# WHAT YOU HAVE TO DO
Return precisely the opening lines of the listing below, ending with the line that contains "(** Truth value".
++++++++++++++++++++
(** * The Reflex command line: [run], [login] and [deploy]

    A shallow embedding of [reflex/reflex.py].  The commands are dispatch
    code over external collaborators (the hosting control plane, the
    console, the process helpers), so the embedding is a small state and
    exception monad: every external call is recorded in a trace and
    answered by a [world], the record of everything the command cannot
    decide by itself. *)

From Stdlib Require Import ZArith List String Ascii Bool Lia.
From stdpp Require Import base option list strings gmap.
Import ListNotations.

Local Open Scope string_scope.
Local Open Scope list_scope.

(** ** Python values *)

(** Exceptions.  Every constructor is a subclass of [Exception]:
    [typer.Exit] is [click.exceptions.Exit], a [RuntimeError], so a bare
    [except Exception] catches it too. *)
Inductive exn : Type :=
| TyperExit (code : Z)
| ValueError (msg : string)
| ImportError (msg : string)
| AssertionError
| EOFError
| OtherError (msg : string).

Inductive result (A : Type) : Type :=
| Ok (a : A)
| Raise (e : exn).
Arguments Ok {A} a.
Arguments Raise {A} e.

(** Truth value of a [str], of an [Optional[str]] and of a list. *)
Definition truthy_str (s : string) : bool :=
  match s with
  | EmptyString => false
  | String _ _ => true
  end.

Definition truthy_opt (o : option string) : bool :=
  match o with
  | None => false
  | Some s => truthy_str s
  end.

Definition truthy_list {A : Type} (l : list A) : bool :=
  match l with
  | [] => false
  | _ :: _ => true
  end.

(** [s.split(sep, maxsplit=1)] for a one-character separator: the text
    before the first separator and the text after it, or the whole string
    alone when there is no separator. *)
Fixpoint partition_at (sep : ascii) (s : string) : option (string * string) :=
  match s with
  | EmptyString => None
  | String c rest =>
      if Ascii.eqb c sep then Some (EmptyString, rest)
      else match partition_at sep rest with
           | Some (before, after) => Some (String c before, after)
           | None => None
           end
  end.

Definition split_maxsplit1 (sep : ascii) (s : string) : list string :=
  match partition_at sep s with
  | Some (before, after) => [before; after]
  | None => [s]
  end.

(** Character classes of the pattern [^[a-zA-Z_][a-zA-Z0-9_]*$]. *)
Definition in_range (lo hi : ascii) (c : ascii) : bool :=
  (nat_of_ascii lo <=? nat_of_ascii c)%nat && (nat_of_ascii c <=? nat_of_ascii hi)%nat.

Definition is_name_start (c : ascii) : bool :=
  in_range "a" "z" c || in_range "A" "Z" c || Ascii.eqb c "_".

Definition is_name_char (c : ascii) : bool :=
  in_range "a" "z" c || in_range "A" "Z" c || in_range "0" "9" c || Ascii.eqb c "_".

Definition newline : ascii := "010".

(** [[a-zA-Z0-9_]*$] as Python's [re] reads it: the star takes every name
    character, and [$] (no MULTILINE flag) matches at the end of the
    string and also just before a newline that ends the string. *)
Fixpoint match_name_tail (s : string) : bool :=
  match s with
  | EmptyString => true
  | String c rest =>
      if is_name_char c then match_name_tail rest
      else Ascii.eqb c newline && negb (truthy_str rest)
  end.

(** [re.match(r"^[a-zA-Z_][a-zA-Z0-9_]*$", s)] as a truth value. *)
Definition re_match_env_name (s : string) : bool :=
  match s with
  | EmptyString => false
  | String c rest => is_name_start c && match_name_tail rest
  end.

(** The language of the pattern read as a plain regular expression: a
    letter or underscore followed by letters, digits or underscores, and
    nothing else. *)
Definition valid_env_name (s : string) : bool :=
  match s with
  | EmptyString => false
  | String c rest => is_name_start c && forallb is_name_char (list_ascii_of_string rest)
  end.

(** ** Data exchanged with the collaborators *)

(** One candidate deployment of a prepare-deploy answer. *)
Record prep_info : Type := mk_prep_info {
  pi_key : string;
  pi_api_url : string;
  pi_deploy_url : string
}.

(** The answer of [hosting.prepare_deploy], with the fields [deploy]
    reads.  An absent field is [None]. *)
Record prepare_response : Type := mk_prepare_response {
  app_prefix : string;
  reply : option prep_info;
  existing : option (list prep_info);
  suggestion : option prep_info
}.

(** The answer of [hosting.deploy]. *)
Record deploy_response : Type := mk_deploy_response {
  backend_url : string;
  frontend_url : string
}.

(** The keyword arguments of the [hosting.deploy] call. *)
Record upload_request : Type := mk_upload_request {
  up_frontend_file_name : string;
  up_backend_file_name : string;
  up_key : option string;
  up_app_name : string;
  up_regions : list string;
  up_app_prefix : string;
  up_cpus : option Z;
  up_memory_mb : option Z;
  up_auto_start : option bool;
  up_auto_stop : option bool;
  up_frontend_hostname : option string;
  up_envs : option (gmap string string)
}.

(** The options of the [deploy] command. *)
Record deploy_options : Type := mk_deploy_options {
  opt_key : option string;
  opt_app_name : string;
  opt_regions : list string;
  opt_envs : list string;
  opt_cpus : option Z;
  opt_memory_mb : option Z;
  opt_auto_start : option bool;
  opt_auto_stop : option bool;
  opt_frontend_hostname : option string;
  opt_interactive : bool;
  opt_loglevel : string
}.

Inductive Env : Type := DEV | PROD.

Definition env_value (e : Env) : string :=
  match e with DEV => "dev" | PROD => "prod" end.

(** The commands handed to the process helpers by [run]. *)
Inductive command : Type :=
| run_frontend | run_backend | run_frontend_prod | run_backend_prod.

Inductive setup_command : Type :=
| setup_frontend | setup_frontend_prod.

(** The options of the [run] command. *)
Record run_options : Type := mk_run_options {
  run_env : Env;
  run_frontend_only : bool;
  run_backend_only : bool;
  run_frontend_port : string;
  run_backend_port : string;
  run_backend_host : string;
  run_loglevel : string
}.

(** ** Console text *)

(** The parts of a formatted message: literal text and interpolated
    values, kept apart so that no [str()] or [repr()] has to be
    reproduced. *)
Inductive piece : Type :=
| Lit (s : string)
| Str (s : string)
| OptStr (o : option string)
| StrList (l : list string)
| ExnText (e : exn)
| DeployResponseText (r : deploy_response).

(** ** Events *)

Inductive event : Type :=
| ConsoleSetLogLevel (level : string)
| ConsolePrint (msg : list piece)
| ConsoleError (msg : list piece)
| ConsoleWarn (msg : list piece)
| ConsoleDebug (msg : list piece)
| ConsoleRule (msg : list piece)
| ConsoleStatus (msg : string)
| ConsoleAsk (question : string) (default : option string)
| Sleep (seconds : Z)
| OutputSystemInfo
| FeatureEnabled
| CheckRequirementsTxtExist
| CheckInitialized (frontend : bool)
| PrepareDeploy (app_name : string) (key : option string) (frontend_hostname : option string)
| GetApp
| BuildSetup (how : setup_command)
| BuildExport (backend frontend zip : bool) (deploy_url : string)
| TelemetrySend (what : string)
| HostingDeploy (request : upload_request)
| PollBackend (url : string)
| PollFrontend (url : string)
| CleanUp
| GetExistingAccessToken
| WebbrowserOpen (url : list piece)
| FetchToken (request_id : string)
| ValidateToken (token : string)
| DeleteTokenFromConfig
| SaveTokenToConfig (token code : string)
| SkipCompile
| IsProcessOnPort (port : string)
| ChangeOrTerminatePort (port role : string)
| SetPersistentFrontendPort (port : string)
| SetPersistentBackendPort (port : string)
| CheckSchemaUpToDate
| AtexitRegister
| RunConcurrently (commands : list (command * string * string))
| RunOnMainThread (cmd : command) (host port : string).

(** ** The world *)

(** Everything the commands ask for and do not compute: the answers of
    the hosting, prerequisites and process helpers, the constants of
    [constants.Hosting], and the values of [uuid] and [webbrowser].  An
    answer that can change from one call to the next takes the number of
    the call (from 0) as its first argument. *)
Record world : Type := mk_world {
  w_feature_enabled : bool;
  w_check_requirements_txt_exist : result unit;
  w_check_initialized : bool -> result unit;
  w_prepare_deploy : nat -> string -> option string -> option string -> result prepare_response;
  w_get_app : result unit;
  w_deploy : upload_request -> result deploy_response;
  w_poll_backend : nat -> string -> bool;
  w_poll_frontend : nat -> string -> bool;
  w_clean_up : result unit;
  w_get_existing_access_token : result (string * string);
  w_uuid4_hex : string;
  w_webbrowser_open : list piece -> bool;
  w_fetch_token : nat -> string -> result (string * string);
  w_validate_token : nat -> string -> result unit;
  w_is_process_on_port : string -> bool;
  w_change_or_terminate_port : string -> string -> string;
  WEB_AUTH_TIMEOUT : nat;
  BACKEND_POLL_TIMEOUT : nat;
  FRONTEND_POLL_TIMEOUT : nat;
  FRONTEND_ZIP : string;
  BACKEND_ZIP : string;
  REQUIREMENTS_TXT_FILE : string
}.
(* ===== verification/Text.v ===== *)
(** * Text

    The [str] operations the sources use, on byte strings: a Rust [String] is
    its UTF-8 encoding, a [string] of 8-bit [ascii] characters. Delimiters in
    the sources are ASCII, so splitting by byte and by [char] agree. [trim]
    removes Unicode White_Space, recognised on its UTF-8 encoding. *)

From S2P Require Import Prelude.
From stdpp Require Import base tactics strings list.
From Stdlib Require Import NArith ZArith Ascii Lia.

(** ** Prefixes and splitting *)

(** [str::strip_prefix]. *)
Fixpoint str_strip_prefix (p s : string) : option string :=
  match p, s with
  | EmptyString, _ => Some s
  | String a p', String b s' => if decide (a = b) then str_strip_prefix p' s' else None
  | String _ _, EmptyString => None
  end.

(** [str::starts_with]. *)
Definition starts_with (p s : string) : bool :=
  match str_strip_prefix p s with Some _ => true | None => false end.

(** [str::split_once(c)]: before and after the first [c]. *)
Fixpoint split_once (c : ascii) (s : string) : option (string * string) :=
  match s with
  | EmptyString => None
  | String a s' =>
      if decide (a = c) then Some (EmptyString, s')
      else match split_once c s' with
           | Some (x, y) => Some (String a x, y)
           | None => None
           end
  end.

(** [str::split(c)]: the segments between the [c]s, always at least one. *)
Fixpoint split_on (c : ascii) (s : string) : string * list string :=
  match s with
  | EmptyString => (EmptyString, [])
  | String a s' =>
      let '(x, xs) := split_on c s' in
      if decide (a = c) then (EmptyString, x :: xs) else (String a x, xs)
  end.
Definition str_split (c : ascii) (s : string) : list string :=
  let '(x, xs) := split_on c s in x :: xs.

(** [str::contains(char)]. *)
Fixpoint str_contains (c : ascii) (s : string) : bool :=
  match s with
  | EmptyString => false
  | String a s' => if decide (a = c) then true else str_contains c s'
  end.

Definition is_empty (s : string) : bool :=
  match s with EmptyString => true | String _ _ => false end.

(** [slice::join(sep)]. *)
Fixpoint join (sep : string) (l : list string) : string :=
  match l with
  | [] => ""
  | [x] => x
  | x :: l' => x +:+ sep +:+ join sep l'
  end.

(** ** White space *)

Definition code (c : ascii) : N := N_of_ascii c.

Definition ascii_ws (x : N) : bool := ((9 <=? x) && (x <=? 13) || (x =? 32))%N.
(** U+0085 and U+00A0. *)
Definition ws2 (x y : N) : bool := ((x =? 194) && ((y =? 133) || (y =? 160)))%N.
(** U+1680, U+2000-U+200A, U+2028, U+2029, U+202F, U+205F, U+3000. *)
Definition ws3 (x y z : N) : bool :=
  ((x =? 225) && (y =? 154) && (z =? 128)
   || (x =? 226) && (y =? 128)
      && ((128 <=? z) && (z <=? 138) || (z =? 168) || (z =? 169) || (z =? 175))
   || (x =? 226) && (y =? 129) && (z =? 159)
   || (x =? 227) && (y =? 128) && (z =? 128))%N.

(** Drop one leading white space character, if there is one. *)
Definition drop_ws (s : string) : option string :=
  match s with
  | EmptyString => None
  | String a r =>
      if ascii_ws (code a) then Some r
      else match r with
           | EmptyString => None
           | String b r2 =>
               if ws2 (code a) (code b) then Some r2
               else match r2 with
                    | EmptyString => None
                    | String d r3 =>
                        if ws3 (code a) (code b) (code d) then Some r3 else None
                    end
           end
  end.

(** The same on the reversed string: drop one trailing character. *)
Definition drop_ws_rev (s : string) : option string :=
  match s with
  | EmptyString => None
  | String a r =>
      if ascii_ws (code a) then Some r
      else match r with
           | EmptyString => None
           | String b r2 =>
               if ws2 (code b) (code a) then Some r2
               else match r2 with
                    | EmptyString => None
                    | String d r3 =>
                        if ws3 (code d) (code b) (code a) then Some r3 else None
                    end
           end
  end.

(** Each drop shortens the string, so [String.length s] steps are enough. *)
Fixpoint drop_while (f : string → option string) (n : nat) (s : string) : string :=
  match n with
  | O => s
  | S n' => match f s with Some r => drop_while f n' r | None => s end
  end.

Definition trim_start (s : string) : string := drop_while drop_ws (String.length s) s.
Definition trim_end (s : string) : string :=
  String.rev (drop_while drop_ws_rev (String.length s) (String.rev s)).
(** [str::trim]. *)
Definition trim (s : string) : string := trim_end (trim_start s).

(** [str::trim_end_matches(char)]. *)
Definition drop_char (c : ascii) (s : string) : option string :=
  match s with
  | EmptyString => None
  | String a r => if decide (a = c) then Some r else None
  end.
Definition trim_end_matches (c : ascii) (s : string) : string :=
  String.rev (drop_while (drop_char c) (String.length s) (String.rev s)).

(** [str::trim_start_matches(&str)]: every leading copy of a non-empty [p]. *)
Definition trim_start_matches (p s : string) : string :=
  drop_while (str_strip_prefix p) (String.length s) s.

(** ** Letter case *)

Definition lower_char (c : ascii) : ascii :=
  let x := code c in
  if ((65 <=? x) && (x <=? 90))%N then ascii_of_N (x + 32)%N else c.
Fixpoint to_ascii_lowercase (s : string) : string :=
  match s with
  | EmptyString => EmptyString
  | String a r => String (lower_char a) (to_ascii_lowercase r)
  end.

(** [str::eq_ignore_ascii_case]. *)
Definition eq_ignore_ascii_case (a b : string) : bool :=
  bool_decide (to_ascii_lowercase a = to_ascii_lowercase b).

Definition is_ascii_char (c : ascii) : bool := (code c <? 128)%N.
Fixpoint is_ascii (s : string) : bool :=
  match s with
  | EmptyString => true
  | String a r => is_ascii_char a && is_ascii r
  end.

(** [str::to_lowercase] agrees with the ASCII lower case on ASCII strings;
    outside ASCII this model keeps the bytes, and every theorem that depends
    on it asks for [is_ascii]. *)
Definition to_lowercase (s : string) : string := to_ascii_lowercase s.

(** ** Decimal numbers *)

Definition digit_value (c : ascii) : option Z :=
  let x := code c in
  if ((48 <=? x) && (x <=? 57))%N then Some (Z.of_N x - 48)%Z else None.

Fixpoint parse_digits (acc : Z) (s : string) : option Z :=
  match s with
  | EmptyString => Some acc
  | String a r =>
      match digit_value a with
      | Some d => parse_digits (10 * acc + d) r
      | None => None
      end
  end.

(** [str::parse::<u16>()]: an optional [+], at least one digit, no overflow. *)
Definition parse_u16 (s : string) : option Z :=
  let body := match s with
              | String "+"%char r => r
              | _ => s
              end in
  if is_empty body then None
  else match parse_digits 0 body with
       | Some v => if (v <=? 65535)%Z then Some v else None
       | None => None
       end.

(** Decimal digits of a non-negative number, most significant first; [n] digits
    are enough for any number below [10 ^ n]. *)
Fixpoint digits_fuel (n : nat) (z : Z) (acc : string) : string :=
  match n with
  | O => acc
  | S n' =>
      let acc' := String (ascii_of_N (Z.to_N (48 + z mod 10))) acc in
      if (z <? 10)%Z then acc' else digits_fuel n' (z / 10) acc'
  end.

(** [ToString] of the integer types: [Z.log2 z + 1] digits are enough. *)
Definition to_string_Z (z : Z) : string :=
  if (z <? 0)%Z then String "-"%char (digits_fuel (Z.to_nat (Z.log2 (- z)) + 1) (- z) "")
  else digits_fuel (Z.to_nat (Z.log2 z) + 1) z "".

Definition to_string_bool (b : bool) : string := if b then "true" else "false".

(** ** Lemmas *)

Lemma append_String a x y : String a x +:+ y = String a (x +:+ y).
Proof. reflexivity. Qed.

Lemma append_empty x : "" +:+ x = x.
Proof. reflexivity. Qed.

Lemma append_assoc_str (x y z : string) : (x +:+ y) +:+ z = x +:+ (y +:+ z).
Proof. induction x as [|a x IH]; [done|]. by rewrite !append_String, IH. Qed.

Lemma append_empty_r (x : string) : x +:+ "" = x.
Proof. induction x as [|a x IH]; [done|]. by rewrite append_String, IH. Qed.

Lemma str_strip_prefix_Some p s r : str_strip_prefix p s = Some r ↔ s = p +:+ r.
Proof.
  revert s. induction p as [|a p IH]; intros s; simpl.
  - rewrite append_empty. naive_solver.
  - destruct s as [|b s]; [split; [done|by intros ?]|].
    rewrite append_String. case_decide; subst.
    + rewrite IH. naive_solver.
    + split; [done|]. intros [=]; congruence.
Qed.

Lemma starts_with_spec p s : starts_with p s = true ↔ ∃ r, s = p +:+ r.
Proof.
  unfold starts_with. split.
  - destruct (str_strip_prefix p s) as [r|] eqn:E; [|done].
    exists r. by apply str_strip_prefix_Some.
  - intros [r Hr%str_strip_prefix_Some]. by rewrite Hr.
Qed.
(* ===== verification/Cel.v ===== *)
(** * CEL data

    The data types of the [cel] crate that the sources take apart: the
    expression tree ([cel::common::ast]), and the values an evaluation returns
    ([cel::Value]). A compiled [Program] is its expression. Node ids are left
    out; every node kind the sources never inspect is [OtherExpr]. *)

From S2P Require Import Prelude Text.
From stdpp Require Import base tactics strings list.
From Stdlib Require Import ZArith.

(** [cel::common::ast::LiteralValue]; a double is its 64 bits. *)
Inductive LiteralValue :=
| LBoolean (b : bool)
| LBytes (s : string)
| LDouble (bits : Z)
| LInt (z : Z)
| LNull
| LString (s : string)
| LUInt (z : Z).

(** [cel::common::ast::Expr]: a call has a name, an optional receiver and its
    arguments. *)
Inductive Expr :=
| Call (func_name : string) (target : option Expr) (args : list Expr)
| Literal (l : LiteralValue)
| Ident (name : string)
| OtherExpr (text : string).

Abbreviation Program := Expr (only parsing).

(** [cel::common::ast::operators]. *)
Definition LOGICAL_AND : string := "_&&_".
Definition LOGICAL_OR : string := "_||_".
Definition LOGICAL_NOT : string := "!_".
Definition CONDITIONAL : string := "_?_:_".

(** [cel::objects::Key]. *)
Inductive Key :=
| KInt (z : Z)
| KUint (z : Z)
| KBool (b : bool)
| KString (s : string).

(** [cel::Value]; a timestamp is its milliseconds since the epoch, and an opaque
    value is the name of its Rust type: the only opaque type of this program
    is [CelHttpSession], and a context holds one of them. *)
Inductive Value :=
| VNull
| VBool (b : bool)
| VInt (z : Z)
| VUInt (z : Z)
| VFloat (bits : Z)
| VString (s : string)
| VBytes (s : string)
| VDuration (ms : Z)
| VTimestamp (ms : Z)
| VList (l : list Value)
| VMap (m : list (Key * Value))
| VFunction (name : string)
| VOpaque (type_name : string).

(** [matches!(v, Ok(Value::Bool(true)))]. *)
Definition is_bool_true {E} (r : result Value E) : bool :=
  match r with Ok (VBool true) => true | _ => false end.

(** Induction on expressions through the argument lists. *)
Section ExprInd.
Variable P : Expr → Prop.
Hypothesis HCall : ∀ f t args,
  (∀ e, t = Some e → P e) → Forall P args → P (Call f t args).
Hypothesis HLit : ∀ l, P (Literal l).
Hypothesis HIdent : ∀ x, P (Ident x).
Hypothesis HOther : ∀ x, P (OtherExpr x).

Fixpoint Expr_strong_ind (e : Expr) : P e :=
  match e with
  | Call f t args =>
      HCall f t args
        (match t with
         | None => λ e' H, match H with end
         | Some e0 => λ e' H, match H in _ = o return
                        match o with Some e1 => P e1 | None => True end
                      with eq_refl => Expr_strong_ind e0 end
         end)
        ((fix go l : Forall P l :=
            match l with
            | [] => Forall_nil_2 P
            | x :: l' => Forall_cons_2 P x l' (Expr_strong_ind x) (go l')
            end) args)
  | Literal l => HLit l
  | Ident x => HIdent x
  | OtherExpr x => HOther x
  end.
End ExprInd.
++++++++++++++++++++
# ANSWER TO THIS PROBLEM
(** * The Reflex command line: [run], [login] and [deploy]

    A shallow embedding of [reflex/reflex.py].  The commands are dispatch
    code over external collaborators (the hosting control plane, the
    console, the process helpers), so the embedding is a small state and
    exception monad: every external call is recorded in a trace and
    answered by a [world], the record of everything the command cannot
    decide by itself. *)

From Stdlib Require Import ZArith List String Ascii Bool Lia.
From stdpp Require Import base option list strings gmap.
Import ListNotations.

Local Open Scope string_scope.
Local Open Scope list_scope.

(** ** Python values *)

(** Exceptions.  Every constructor is a subclass of [Exception]:
    [typer.Exit] is [click.exceptions.Exit], a [RuntimeError], so a bare
    [except Exception] catches it too. *)
Inductive exn : Type :=
| TyperExit (code : Z)
| ValueError (msg : string)
| ImportError (msg : string)
| AssertionError
| EOFError
| OtherError (msg : string).

Inductive result (A : Type) : Type :=
| Ok (a : A)
| Raise (e : exn).
Arguments Ok {A} a.
Arguments Raise {A} e.

(** Truth value of a [str], of an [Optional[str]] and of a list. *)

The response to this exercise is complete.